🤖 AI Summary
Traditional spatial embedding methods over-rely on structural proximity while neglecting fine-grained semantic cues—particularly POI names—leading to inadequate characterization of urban structure and semantics. To address this, we propose CaLLiPer+, the first model to jointly encode raw POI names and categorical labels via multimodal contrastive learning, integrating pre-trained textual representations (BERT) with graph-structured spatial embeddings. This explicitly captures complementary semantics between names and categories. Our key contributions are: (i) the systematic introduction of POI names as a primary semantic signal for spatial representation; and (ii) empirical validation that pre-trained language models yield substantial gains in spatial representation quality.
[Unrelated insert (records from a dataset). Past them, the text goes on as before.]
(** [memblock_add_range]: on success the range is added to the array as it is
    after growing; on [-ENOMEM] only the growing happened. *)
Lemma add_range_safe ty base size nid flags m r m' :
  keeps_regions ty -> wf m -> 0 <= base <= ULLONG_MAX -> 0 <= size -> base + memblock_cap_size base size <= limit ty ->
  memblock_add_range cfg dbl ty base size nid flags m = Ok (r, m') ->
  wf m' /\ exists m1, wf m1 /\ same_memory m m1 /\
    (settled ty (nr_fill cfg (base + memblock_cap_size base size) nid flags base (regions (get_type m ty))) m -> m1 = m) /\
    ((r = - ENOMEM /\ m' = m1) \/
     (r = 0 /\ m' = set_type m1 ty (get_type m' ty) /\
      forall a, attr_of m' ty a =
        added base (memblock_cap_size base size) (new_attr cfg nid flags) (attr_of m1 ty) a)).
Proof.
  intros Hkeep Hwf Hb Hs Hend H. unfold memblock_add_range in H.
  destruct (cap_size_bound base size Hb Hs) as [Hcap Hcap2].
  set (sz := memblock_cap_size base size) in *.
  rewrite (u64_small (base + sz)) in H by lia.
  destruct (sz =? 0) eqn:E0.
  { injection H as <- <-. split; [done|]. exists m. split_and!; try done. right. split_and!; [done|by destruct m, ty|].
    intros a. unfold added. destruct (attr_of m ty a); [done|]. case_if; [lia|done]. }
  pose proof (wf_type m ty Hwf) as Hok. pose proof (limit_le ty) as Hlim.
  destruct (regions (get_type m ty)) as [|r0 rest] eqn:Hreg; [done|].
  destruct (r_size r0 =? 0) eqn:E1.
  { injection H as <- <-.
    assert (rest = []) as ->.
    { destruct (ok_array _ _ Hok) as [(d&Hd&_)|[_ Hseg]]; [rewrite Hreg in Hd; by injection Hd|].
      rewrite Hreg in Hseg. simpl in Hseg. lia. }
    destruct (add_dummy_ok (limit ty) (get_type m ty) r0 base sz nid flags) as [Hok' Ha']; try done; try lia.
    split; [by apply wf_set_type|]. exists m. split_and!; try done. right. split_and!; [done|by rewrite get_set_type|].
    intros a. unfold attr_of. rewrite get_set_type. apply Ha'. }
  assert (Hnd : ~ dummy (regions (get_type m ty))) by (intros (d&Hd&?&?); rewrite Hreg in Hd; injection Hd as -> ->; lia).
  destruct (ok_array _ _ Hok) as [?|[_ Hseg]]; [done|]. unfold add_range_pass in H at 1.
  pose proof (add_pass_count cfg (base + sz) nid flags (regions (get_type m ty)) [] (get_type m ty) base 0 0 eq_refl
    ltac:(lia) ltac:(eapply seg_weaken; [apply Hseg|lia|lia])) as Hc. simpl length in Hc. rewrite Hc in H. clear Hc Hseg. cbn [obind] in H.
  rewrite Z.add_0_l in H. rewrite <- Hreg. set (nr := nr_fill cfg (base + sz) nid flags base (regions (get_type m ty))) in *.
  obind_inv H. destruct a as [r1 m1].
  destruct (ensure_room_safe _ ty base sz nr m r1 m1 Hwf ltac:(lia) ltac:(lia) ltac:(lia) Ha) as (Hwf1&Hsame1&Hfix1&Hnd1&Hr1).
  specialize (Hnd1 Hkeep Hnd). pose proof (wf_type m1 ty Hwf1) as Hok1.
  destruct (r1 <? 0) eqn:E2.
  { injection H as <- <-. split; [done|]. exists m1. split_and!; try done. left.
    destruct Hr1 as [[-> _]| ->]; [lia|done]. }
  destruct (add_type_spec (limit ty) (get_type m1 ty) base (base + sz) nid flags) as [[Hbad _]|(t'&Hres&Hok'&_&_&_&_&Ha')];
    try done; try lia; obind_inv H; destruct a as [t1 n1]; rewrite Ha0 in *; cbn [obind] in *.
  - by rewrite Hbad in H.
  - rewrite Hres in H. cbn [obind] in H. injection H as <- <-. split; [by apply wf_set_type|].
    exists m1. split_and!; try done. right. split_and!; [done|by rewrite get_set_type|].
    intros a. unfold attr_of. rewrite get_set_type. apply Ha'.
Qed.

(** [memblock_isolate_range]: the address map does not change, and the
    returned index range is exactly the regions inside [[base, base + size)]. *)
Lemma isolate_range_safe ty base size m ret s e m' :
  wf m -> 0 <= base <= ULLONG_MAX -> 0 <= size ->
  memblock_isolate_range cfg dbl ty base size m = Ok (ret, s, e, m') ->
  wf m' /\ exists m1, wf m1 /\ same_memory m m1 /\ (settled ty 2 m -> m1 = m) /\
    ((ret = - ENOMEM /\ m' = m1) \/
     (ret = 0 /\ m' = set_type m1 ty (get_type m' ty) /\
      (forall a, attr_of m' ty a = attr_of m1 ty a) /\ same_slot (get_type m1 ty) (get_type m' ty) /\
      ((memblock_cap_size base size = 0 /\ s = 0%nat /\ e = 0%nat) \/
       isolated base (base + memblock_cap_size base size) (regions (get_type m' ty)) s e))).
Proof.
  intros Hwf Hb Hs H. unfold memblock_isolate_range in H.
  destruct (cap_size_bound base size Hb Hs) as [Hcap Hcap2].
  set (sz := memblock_cap_size base size) in *.
  rewrite (u64_small (base + sz)) in H by lia.
  destruct (sz =? 0) eqn:E0.
  { injection H as <- <- <- <-. split; [done|]. exists m. split_and!; try done. right.
    split_and!; try done; [by destruct m, ty|left; lia]. }
  obind_inv H. destruct a as [r1 m1].
  destruct (ensure_room_safe _ ty base sz 2 m r1 m1 Hwf ltac:(lia) ltac:(lia) ltac:(lia) Ha) as (Hwf1&Hsame1&Hfix1&_&Hr1).
  pose proof (wf_type m1 ty Hwf1) as Hok1. pose proof (limit_le ty).
  destruct (r1 <? 0) eqn:E2.
  { injection H as <- <- <- <-. split; [done|]. exists m1. split_and!; try done. left.
    destruct Hr1 as [[-> _]| ->]; [lia|done]. }
  destruct Hr1 as [[-> Hroom]| ->]; [|done].
  destruct (isolate_type_spec (limit ty) (get_type m1 ty) base (base + sz)) as (l'&s'&e'&Hl&Hok'&Ha'&_&_&Hiso); try done; try lia.
  rewrite Hl in H. cbn [obind] in H. injection H as <- <- <- <-. split; [by apply wf_set_type|].
  exists m1. split_and!; try done. right. unfold attr_of. rewrite !get_set_type. split_and!; try done. by right.
Qed.

Lemma remove_range_safe ty base size m r m' :
  wf m -> 0 <= base <= ULLONG_MAX -> 0 <= size ->
  memblock_remove_range cfg dbl ty base size m = Ok (r, m') ->
  wf m' /\ exists m1, wf m1 /\ same_memory m m1 /\ (settled ty 2 m -> m1 = m) /\
    ((r = - ENOMEM /\ m' = m1) \/
     (r = 0 /\ m' = set_type m1 ty (get_type m' ty) /\
      forall a, attr_of m' ty a = removed base (memblock_cap_size base size) (attr_of m1 ty) a)).
Proof.
  intros Hwf Hb Hs H. unfold memblock_remove_range in H. obind_inv H. destruct a as [[[ret s] e] m2].
  destruct (isolate_range_safe _ _ _ _ _ _ _ _ Hwf Hb Hs Ha) as (Hwf2&m1&Hwf1&Hsame&Hfix&[[-> ->]|(->&Hm2&Ha2&_&Hiso)]).
  { injection H as <- <-. split; [done|]. exists m1. auto 10. }
  cbn in H. injection H as <- <-.
  destruct Hiso as [(Hz&->&->)|Hiso].
  { cbn [Nat.sub remove_regions_loop]. split; [by apply wf_set_type, wf_type|]. exists m1. split_and!; try done. right.
    rewrite get_set_type. split_and!; [done|rewrite Hm2; by destruct ty|].
    intros a. unfold removed. rewrite <- Ha2. unfold attr_of. rewrite get_set_type. case_if; [lia|done]. }
  destruct (remove_type_spec (limit ty) (get_type m2 ty) base (base + memblock_cap_size base size) s e)
    as (Hok&_&_&Hattr); [apply limit_le|by apply wf_type|done|].
  split; [by apply wf_set_type|]. exists m1. split_and!; try done. right.
  rewrite get_set_type. split_and!; [done|rewrite Hm2; by destruct ty|].
  intros a. unfold attr_of at 1. rewrite get_set_type, Hattr. unfold removed. rewrite <- Ha2. done.
Qed.

End Client.

(** ** Growing: [memblock_double_array] implements the interface *)

Lemma page_align_bounds x : 0 <= x <= 2 ^ 40 -> x <= PAGE_ALIGN x <= x + 4095.
Proof.
  intros Hx. unfold PAGE_ALIGN, PAGE_SIZE, PAGE_SHIFT. change (Z.shiftl 1 12) with (2 ^ 12).
  rewrite (u64_small (x + _)) by (unfold ULLONG_MAX; lia).
  rewrite land_ones_compl by lia. pose proof (Z.mod_pos_bound (x + (2 ^ 12 - 1)) (2 ^ 12) ltac:(lia)). lia.
Qed.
Evaluated on two downstream tasks—land-use classification and socioeconomic distribution mapping—CaLLiPer+ achieves 4–11% performance improvements. It also significantly enhances location retrieval accuracy and modeling capability for complex urban concepts.
📝 Abstract
Spatial representations that capture both structural and semantic characteristics of urban environments are essential for urban modeling. Traditional spatial embeddings often prioritize spatial proximity while underutilizing fine-grained contextual information from places. To address this limitation, we introduce CaLLiPer+, an extension of the CaLLiPer model that systematically integrates Point-of-Interest (POI) names alongside categorical labels within a multimodal contrastive learning framework. We evaluate its effectiveness on two downstream tasks, land use classification and socioeconomic status distribution mapping, demonstrating consistent performance gains of 4% to 11% over baseline methods. Additionally, we show that incorporating POI names enhances location retrieval, enabling models to capture complex urban concepts with greater precision. Ablation studies further reveal the complementary role of POI names and the advantages of leveraging pretrained text encoders for spatial representations. Overall, our findings highlight the potential of integrating fine-grained semantic attributes and multimodal learning techniques to advance the development of urban foundation models.